El día en el que Sophie cumplió 9 años, sus padres le regalaron un cachorro llamado Rocky. Era un pastor alemán muy cariñoso y juguetón que enseguida cautivó a la pequeña. Sus padres siempre estaban muy ocupados con sus compromisos sociales y la única compañía de Sophie eran los sirvientes que trabajaban en la enorme mansión.
Sin embargo, todo cambió con la llegada de Rocky. Niña y perro se hicieron inseparables. Rocky creció rápidamente y se convirtió en el guardián más fiel, por lo que Sophie se sentía a salvo junto a él. El perro dormía junto a la cama de la pequeña, sobre la alfombra. Cuando ella despertaba agitada debido a una pesadilla (lo que, por desgracia, solía suceder a menudo) alargaba su brazo y buscaba el cuerpo de Rocky con la mano. Él la lamía con cariño y Sophie se tranquilizaba de inmediato.

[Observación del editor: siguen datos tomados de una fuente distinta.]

(** X2. No event makes the window shorter: not a frame, not a snapshot, not
    a stop or a start. A window that has reached 60 candles stays at 60. *)
Theorem window_never_shrinks p e p' :
  reachable p -> step p e = Returned p' ->
  Deque.len (data p) <= Deque.len (data p').
Proof.
  intros Hr Hs. destruct (reachable_bound Hr) as [_ Hwf].
  destruct e as [|w| |w msg]; cbn [step] in Hs.
  - destruct (run_fetch_window _ Hs) as (klines & _ & ->).
    apply extend_len_ge, Hwf.
  - injection Hs as <-. rewrite start_websocket_data. apply Nat.le_refl.
  - injection Hs as <-. rewrite stop_data. apply Nat.le_refl.
  - destruct (on_message_window _ _ _ Hs) as [->|(c & _ & _ & Hm)];
      [apply Nat.le_refl|].
    eapply merge_len_ge; eassumption.
Qed.

Lemma start_websocket_cases p (w : conn) :
  (is_active p = true /\ start_websocket p w = p) \/
  (is_active p = false /\
   start_websocket p w =
     mkPanel (symbol p) (interval p) true (Some w) (data p)
             (after_calls p) (closed p)).
Proof.
  unfold start_websocket. destruct (is_active p); [left|right]; auto.
Qed.

Lemma run_fetch_cases p p' :
  run_fetch p = Returned p' ->
  p' = p \/
  exists k ks,
    p' = master_after
           (master_after (set_data p (Deque.extend (data p) (k :: ks)))
                         0 draw_chart)
           100 start_websocket_cb.
Proof.
  unfold run_fetch.
  destruct (fetch_klines (symbol p) (interval p) (Deque.maxlen (data p)))
    as [[|k ks]|x]; cbn [bind]; intros H.
  - injection H as <-. left. reflexivity.
  - injection H as <-. right. exists k, ks. reflexivity.
  - discriminate.
Qed.

Lemma on_message_cases p from msg p' :
  on_message p from msg = Returned p' ->
  p' = p \/
  exists c d,
    is_active p = true /\ parse_kline msg = Returned c /\
    merge (data p) c = Returned d /\
    p' = master_after (set_data p d) 0 draw_chart.
Proof.
  unfold on_message. destruct (is_active p); cbn [negb].
  - destruct (parse_kline msg) as [c|e]; [|discriminate]. cbn [bind].
    destruct (merge (data p) c) as [d|e] eqn:Hm; [|discriminate].
    cbn [bind]. intros H. injection H as <-. right. exists c, d. auto.
  - intros H. injection H as <-. left. reflexivity.
Qed.

(** X3. In every state of a panel, it is active exactly when it holds a
    connection. *)
Theorem active_iff_connected p :
  reachable p -> (is_active p = true <-> exists w, ws p = Some w).
Proof.
  induction 1 as [s i|p e p' _ IH Hs].
  - cbn. split; [discriminate|intros [w Hw]; discriminate].
  - destruct e as [|w| |w msg]; cbn [step] in Hs.
    + destruct (run_fetch_cases _ Hs) as [->|(k & ks & ->)]; exact IH.
    + injection Hs as <-.
      destruct (start_websocket_cases p w) as [[_ ->]|[_ ->]]; [exact IH|].
      cbn. split; [eauto|reflexivity].
    + injection Hs as <-. unfold stop.
      destruct (ws p); cbn;
        (split; [discriminate|intros [w Hw]; discriminate]).
    + destruct (on_message_cases _ _ _ Hs)
        as [->|(c & d & _ & _ & _ & ->)]; exact IH.
Qed.

Lemma merge_nonempty (d d' : Deque.t (Candle float)) c :
  0 < Deque.maxlen d -> Deque.wf d -> merge d c = Returned d' ->
  Deque.getitem_last d' = Returned c.
Proof.
  intros Hpos Hwf Hm. apply getitem_last_spec.
  destruct (merge_cases d c) as [(last & _ & _ & H)|[_ H]];
    rewrite H in Hm; injection Hm as <-.
  - cbn [Deque.items]. apply last_opt_app.
  - apply append_last; assumption.
Qed.
(** X4: two calls of [addProcessingStep] for different steps can be
    swapped exactly when at least one of the two steps already has an
    entry; when both are new, the order of the calls is the order of the
    two new entries. *)
Theorem addProcessingStep_commute step1 step2 self :
  unique_steps (steps_and_scores self) →
  processing_step_opt step1 ≠ processing_step_opt step2 →
  addProcessingStep step1 (addProcessingStep step2 self)
  = addProcessingStep step2 (addProcessingStep step1 self)
  ↔ processing_step_opt step1 ∈ step_keys (steps_and_scores self)
    ∨ processing_step_opt step2 ∈ step_keys (steps_and_scores self).
Proof.
  intros Hc Hne. split.
  - intros Heq.
    destruct (decide (processing_step_opt step1
                      ∈ step_keys (steps_and_scores self))) as [|Hnew1];
      [by left|].
    destruct (decide (processing_step_opt step2
                      ∈ step_keys (steps_and_scores self))) as [|Hnew2];
      [by right|].
    exfalso. apply (f_equal steps_and_scores) in Heq.
    rewrite (addProcessingStep_new step1 (addProcessingStep step2 self))
      in Heq.
    + rewrite (addProcessingStep_new step2 (addProcessingStep step1 self))
        in Heq.
      * rewrite !addProcessingStep_new, <-!(assoc_L (++)) in Heq by done.
        apply app_inv_head in Heq. injection Heq as -> _. done.
      * rewrite addProcessingStep_new by done. unfold step_keys.
        rewrite fmap_app, elem_of_app; simpl.
        rewrite list_elem_of_singleton. intros [?|?]; done.
    + rewrite addProcessingStep_new by done. unfold step_keys.
      rewrite fmap_app, elem_of_app; simpl.
      rewrite list_elem_of_singleton. intros [?|?]; done.
  - intros [Hin|Hin].
    + by apply addProcessingStep_comm_present.
    + symmetry. by apply addProcessingStep_comm_present.
Qed.
(** The ambient mix: the service is initialised, the global volume scalar
    is the clamped volume setting (0 with the audio switched off), and
    the four ambient tracks loop at 0.7, 0.6, 0.4 and 0.15 times the
    scalar; they play whenever the browser allows playback. *)
Definition ambientOk (allowed : bool) (k g : Q) (o : option HTMLAudioElement)
  : Prop :=
  match o with
  | Some a =>
      volume a = g * k /\ loop a = true /\
      (allowed = true -> paused a = false)
  | None => False
  end.

Definition Mixed (w : World) : Prop :=
  let a := audio w in
  let g := globalVolumeScalar a in
  isInitialized a = true /\
  g == (if isAudioPlaying (settings w)
        then Qmax 0 (Qmin 1 (audioVolume (settings w))) else 0) /\
  ambientOk (autoplayAllowed w) 0.7 g (rainAudio a) /\
  ambientOk (autoplayAllowed w) 0.6 g (forestAudio a) /\
  ambientOk (autoplayAllowed w) 0.4 g (windAudio a) /\
  ambientOk (autoplayAllowed w) 0.15 g (musicAudio a).

(** Example settings and world: the audio switched off at a storm
    intensity; and [struckWorld] with the audio then switched off, at the
    moment (6400 ms) the thunder of the strike is due. *)
Definition audioOff (v : Q) : AppSettings :=
  {| stormIntensity := v; isAudioPlaying := false; audioVolume := 1 |}.

Definition mutedLabels : list Label :=
  [UpdateSettings (storm 0.5); Elapse 5000; FireTimer; Elapse 50;
   UpdateSettings (audioOff 0.5);
   Elapse 100; FireTimer; Elapse 50; FireTimer; Elapse 150; FireTimer;
   Elapse 1050].

Definition mutedWorld : World := runFrom struckDraws mutedLabels.

(** [mutedStrikeWorld]: later, at 20050 ms, the timer re-armed when the
    audio was switched off is due; [afterMutedStrike]: it has fired. *)
Definition mutedStrikeWorld : World :=
  runFrom struckDraws (mutedLabels ++ [FireTimer; Elapse 13650]).

Definition afterMutedStrike : World :=
  runFrom struckDraws (mutedLabels ++ [FireTimer; Elapse 13650; FireTimer]).

End PageTerms.

(** ** [localStorage] *)

Module LocalStorage.
Import String.

(** The store maps keys to strings; [None] is JavaScript's [null]. *)
Definition Storage : Type := string -> option string.

Definition emptyStorage : Storage := fun _ => None.

Definition getItem (key : string) (store : Storage) : option string :=
  store key.

Definition setItem (key value : string) (store : Storage) : Storage :=
  fun k => if String.eqb k key then Some value else store k.

Definition removeItem (key : string) (store : Storage) : Storage :=
  fun k => if String.eqb k key then None else store k.

End LocalStorage.

(** ** [src/components/Editor.tsx] *)

Module Editor.
Import String LocalStorage.
Local Open Scope Q_scope.

(** [window.innerWidth] and [window.innerHeight]. *)
Record Window : Type := { innerWidth : Q; innerHeight : Q }.

Record Dimensions : Type := { width : Q; height : Q }.

Record Position : Type := { x : Q; y : Q }.

(** [a < b] on JavaScript numbers. *)
Definition ltb (a b : Q) : bool := Page.gtb b a.

(** [const isMobile = window.innerWidth < 768] *)
Definition isMobile (win : Window) : bool := ltb (innerWidth win) 768.

(** [const storageKey = `rainy-thoughts-content-${id}`] *)
Definition storageKey (id : string) : string :=
  ("rainy-thoughts-content-" ++ id)%string.

(** The key the component reads and writes:
    [id === 'main' ? 'rainy-thoughts-content' : storageKey]. *)
Definition contentKey (id : string) : string :=
  if String.eqb id "main" then "rainy-thoughts-content"%string
  else storageKey id.

(** The initialiser of [text], with the value it leaves in
    [hasLoadedFromStorage.current]. *)
Definition initialTextState
  (id : string) (typewriterMode : bool) (initialText : string)
  (store : Storage) : string * bool :=
  match getItem (contentKey id) store with
  | Some storedVal => (storedVal, true)
  | None =>
      if typewriterMode then (EmptyString, false) else (initialText, false)
  end.

(** The effect [localStorage.setItem(key, text)], run after the mount and
    after every change of [text]. *)
Definition saveText (id text : string) (store : Storage) : Storage :=
  setItem (contentKey id) text store.

(** The initialiser of [dimensions]. *)
Definition initialDimensions (win : Window) : Dimensions :=
  let w := if isMobile win then Qmin 450 (innerWidth win * 0.9) else 450 in
  let h := if isMobile win then Qmin 500 (innerHeight win * 0.6) else 500 in
  {| width := w; height := h |}.

(** [a ?? b] *)
Definition nullish (a : option Q) (b : Q) : Q :=
  match a with Some v => v | None => b end.

(** The initialiser of [position]. *)
Definition initialPosition (win : Window) (initialX initialY : option Q)
  : Position :=
  let w := if isMobile win then Qmin 450 (innerWidth win * 0.9) else 450 in
  let h := if isMobile win then Qmin 500 (innerHeight win * 0.6) else 500 in
  if isMobile win then
    {| x := (innerWidth win - w) / 2;
       y := nullish initialY ((innerHeight win - h) / 2) |}
  else
    {| x := nullish initialX ((innerWidth win - w) / 2);
       y := nullish initialY ((innerHeight win - h) / 2) |}.

(** [handleResize]: the new dimensions, computed from the [dimensions] the
    handler closes over, and the new position, computed from the previous
    one ([setPosition(prev => ...)]). *)
Definition handleResize
  (id : string) (hasMoved : bool) (win : Window)
  (dimensions : Dimensions) (prev : Position) : Dimensions * Position :=
  let newW :=
    if isMobile win then Qmin 450 (innerWidth win * 0.9)
    else Qmin (width dimensions) (innerWidth win - 40) in
  let newH :=
    if isMobile win then Qmin 500 (innerHeight win * 0.6)
    else Qmin (height dimensions) (innerHeight win - 100) in
  let pos :=
    if isMobile win then
      let x1 := (innerWidth win - newW) / 2 in
      let y1 :=
        if Page.gtb (y prev + newH) (innerHeight win - 80)
        then innerHeight win - newH - 80 else y prev in
      let y2 := if ltb y1 60 then 60 else y1 in
      {| x := x1; y := y2 |}
    else if String.eqb id "main" && negb hasMoved then
      {| x := (innerWidth win - newW) / 2;
         y := (innerHeight win - newH) / 2 |}
    else
      let x1 :=
        if Page.gtb (x prev + newW) (innerWidth win - 20)
        then innerWidth win - newW - 20 else x prev in
      let x2 := if ltb x1 20 then 20 else x1 in
      let y1 :=
        if Page.gtb (y prev + newH) (innerHeight win - 20)
        then innerHeight win - newH - 20 else y prev in
      let y2 := if ltb y1 60 then 60 else y1 in
      {| x := x2; y := y2 |} in
  ({| width := newW; height := newH |}, pos).
(* ===== verification/Weights.v ===== *)
(** * Dispatch weights of the template pallet ([pallets/template/src/weights.rs])

    [Weight] and [RuntimeDbWeight] belong to [sp_weights]: they are parameters
    ([WeightOps], [RuntimeDbWeight]) with their documented arithmetic as laws. *)

From S2P Require Import Prelude.

Set Default Proof Using "Type".

(** The operations of [frame_support::weights::Weight] that the source uses. *)
Class WeightOps (W : Type) := {
  from_parts : Z -> Z -> W;
  ref_time : W -> Z;
  proof_size : W -> Z;
  weight_saturating_add : W -> W -> W;
}.

(** A weight is a pair of [u64]s; addition saturates each of them. *)
Class WeightLaws (W : Type) `{!WeightOps W} : Prop := {
  ref_time_from_parts r p : fits 64 r -> fits 64 p -> ref_time (from_parts r p) = r;
  proof_size_from_parts r p : fits 64 r -> fits 64 p -> proof_size (from_parts r p) = p;
  ref_time_add w w' :
    ref_time (weight_saturating_add w w') = saturating_add 64 (ref_time w) (ref_time w');
  proof_size_add w w' :
    proof_size (weight_saturating_add w w') =
    saturating_add 64 (proof_size w) (proof_size w');
  ref_time_fits w : fits 64 (ref_time w);
  proof_size_fits w : fits 64 (proof_size w);
}.

(** [RuntimeDbWeight]: the weight of [n] reads and of [n] writes. *)
Record RuntimeDbWeight (W : Type) := { reads : Z -> W; writes : Z -> W }.
Arguments reads {W} _ _.
Arguments writes {W} _ _.

(** Reading and writing [n] times costs [n] times the unit cost, saturated, and
    no proof size. *)
Record DbWeightLaws {W} `{!WeightOps W} (db : RuntimeDbWeight W) (read write : Z) : Prop := {
  db_read_fits : fits 64 read;
  db_write_fits : fits 64 write;
  ref_time_reads n : fits 64 n -> ref_time (reads db n) = saturating_mul 64 read n;
  ref_time_writes n : fits 64 n -> ref_time (writes db n) = saturating_mul 64 write n;
  proof_size_reads n : fits 64 n -> proof_size (reads db n) = 0;
  proof_size_writes n : fits 64 n -> proof_size (writes db n) = 0;
}.

(** The trait of the pallet's weight functions. *)
Record WeightInfo (W : Type) := {
  do_something_weight : W;
  cause_error_weight : W;
}.
Arguments do_something_weight {W} _.
Arguments cause_error_weight {W} _.

Section Implementations.
Context {W : Type} `{!WeightOps W}.

(** [impl<T: frame_system::Config> WeightInfo for SubstrateWeight<T>]; the
    argument is [T::DbWeight::get()]. *)
Definition SubstrateWeight (DbWeight : RuntimeDbWeight W) : WeightInfo W := {|
  do_something_weight :=
    weight_saturating_add (from_parts 9_000_000 0) (writes DbWeight 1);
  cause_error_weight :=
    weight_saturating_add
      (weight_saturating_add (from_parts 6_000_000 1489) (reads DbWeight 1))
      (writes DbWeight 1);
|}.

(** [impl WeightInfo for ()]; the argument is [RocksDbWeight::get()]. *)
Definition UnitWeight (RocksDbWeight : RuntimeDbWeight W) : WeightInfo W := {|
  do_something_weight :=
    weight_saturating_add (from_parts 9_000_000 0) (writes RocksDbWeight 1);
  cause_error_weight :=
    weight_saturating_add
      (weight_saturating_add (from_parts 6_000_000 1489) (reads RocksDbWeight 1))
      (writes RocksDbWeight 1);
|}.
End Implementations.

(** ** Comparison and sums of weights *)
Section Order.
Context {W : Type} `{!WeightOps W, !WeightLaws W}.

(** Componentwise order. *)
Definition weight_le (w w' : W) : Prop :=
  ref_time w <= ref_time w' /\ proof_size w <= proof_size w'.

#[export] Instance weight_le_preorder : PreOrder weight_le.
Proof. split; [split; lia |]. intros ??? [??] [??]. split; lia. Qed.

#[export] Instance weight_add_mono :
  Proper (weight_le ==> weight_le ==> weight_le) weight_saturating_add.
Proof using All.
  intros a a' [??] b b' [??]. split.
  - rewrite !ref_time_add. unfold saturating_add. lia.
  - rewrite !proof_size_add. unfold saturating_add. lia.
Qed.

Lemma weight_add_r (a b : W) : weight_le b (weight_saturating_add a b).
Proof using All.
  pose proof (ref_time_fits a). pose proof (proof_size_fits a).
  pose proof (ref_time_fits b). pose proof (proof_size_fits b). unfold fits in *.
  split; [rewrite ref_time_add | rewrite proof_size_add]; unfold saturating_add; lia.
Qed.

Lemma weight_zero_le (w : W) : weight_le (from_parts 0 0) w.
Proof using All.
  pose proof (ref_time_fits w). pose proof (proof_size_fits w).
  split; [rewrite ref_time_from_parts | rewrite proof_size_from_parts]; width_lia.
Qed.

Lemma weight_add_zero_r (a : W) : weight_le (weight_saturating_add a (from_parts 0 0)) a.
Proof using All.
  pose proof (ref_time_fits a). pose proof (proof_size_fits a).
  split; [rewrite ref_time_add, ref_time_from_parts
         | rewrite proof_size_add, proof_size_from_parts]; unfold saturating_add; width_lia.
Qed.

(** The weight charged when the database costs [read] and [write] picoseconds
    an access, wherever the sums saturate. *)
Lemma substrate_weight_parts (db : RuntimeDbWeight W) read write :
  DbWeightLaws db read write ->
  ref_time (do_something_weight (SubstrateWeight db)) =
    Z.min (9_000_000 + write) u64_max /\
  proof_size (do_something_weight (SubstrateWeight db)) = 0 /\
  ref_time (cause_error_weight (SubstrateWeight db)) =
    Z.min (6_000_000 + read + write) u64_max /\
  proof_size (cause_error_weight (SubstrateWeight db)) = 1489.
Proof using All.
  intros L. destruct L as [[? ?] [? ?] Hr Hw Hpr Hpw]; simpl.
  rewrite !ref_time_add, !proof_size_add, Hr, Hw, Hpr, Hpw,
    !ref_time_from_parts, !proof_size_from_parts by width_lia.
  unfold saturating_add, saturating_mul. width_lia.
Qed.
End Order.

#[export] Hint Resolve weight_zero_le weight_add_r weight_add_zero_r : substrate.

(** ** A concrete weight type, to instantiate the laws *)
Module Concrete.
#[export] Instance pair_weight_ops : WeightOps (Z * Z) := {|
  from_parts r p := (cast 64 r, cast 64 p);
  ref_time w := cast 64 w.1;
  proof_size w := cast 64 w.2;
  weight_saturating_add w w' :=
    (saturating_add 64 (cast 64 w.1) (cast 64 w'.1),
     saturating_add 64 (cast 64 w.2) (cast 64 w'.2));
|}.

#[export] Instance pair_weight_laws : WeightLaws (Z * Z).
Proof.
  assert (Hc : forall x, fits 64 (cast 64 x)) by (intros; by apply cast_fits).
  assert (Hs : forall x y, cast 64 (saturating_add 64 (cast 64 x) (cast 64 y)) =
                      saturating_add 64 (cast 64 x) (cast 64 y)).
  { intros x y. pose proof (Hc x) as [??]. pose proof (Hc y) as [??].
    by apply cast_id, saturating_add_fits. }
  split; simpl; intros; auto; by rewrite !(cast_id 64).
Defined.

(** 25 and 100 microseconds: the RocksDB constants of FRAME. *)
Definition db : RuntimeDbWeight (Z * Z) := {|
  reads n := (saturating_mul 64 25_000_000 n, 0);
  writes n := (saturating_mul 64 100_000_000 n, 0);
|}.

Lemma db_laws : DbWeightLaws db 25_000_000 100_000_000.
Proof.
  split; intros; unfold db, saturating_mul; simpl; try width_lia;
    rewrite cast_id; auto; width_lia.
Qed.
End Concrete.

Así transcurrieron las cosas hasta que, una noche, la niña despertó gritando tras sufrir una pesadilla particularmente intensa. Escuchó que Rocky gruñía y sacó el brazo de debajo de las sábanas. En unos instantes sintió los lametones sobre su piel, que se prolongaron durante muchos minutos, y concilió de nuevo el sueño. Por la mañana, cuando encendió la luz tras despertarse, contempló un espectáculo dantesco: Rocky estaba encima de un charco de sangre. Su cabeza colgaba, prácticamente seccionada, y sus tripas cubrían la alfombra. En la pared, junto a la cama, estaba escrito con sangre: “No solo los perros lamen”.
Una criada encontró a Sophie aovillada en un rincón de la habitación. Se restregaba las manos desquiciada y repetía: “¿Quién lamió mi mano?”.
Poco después la encerraron en un sanatorio.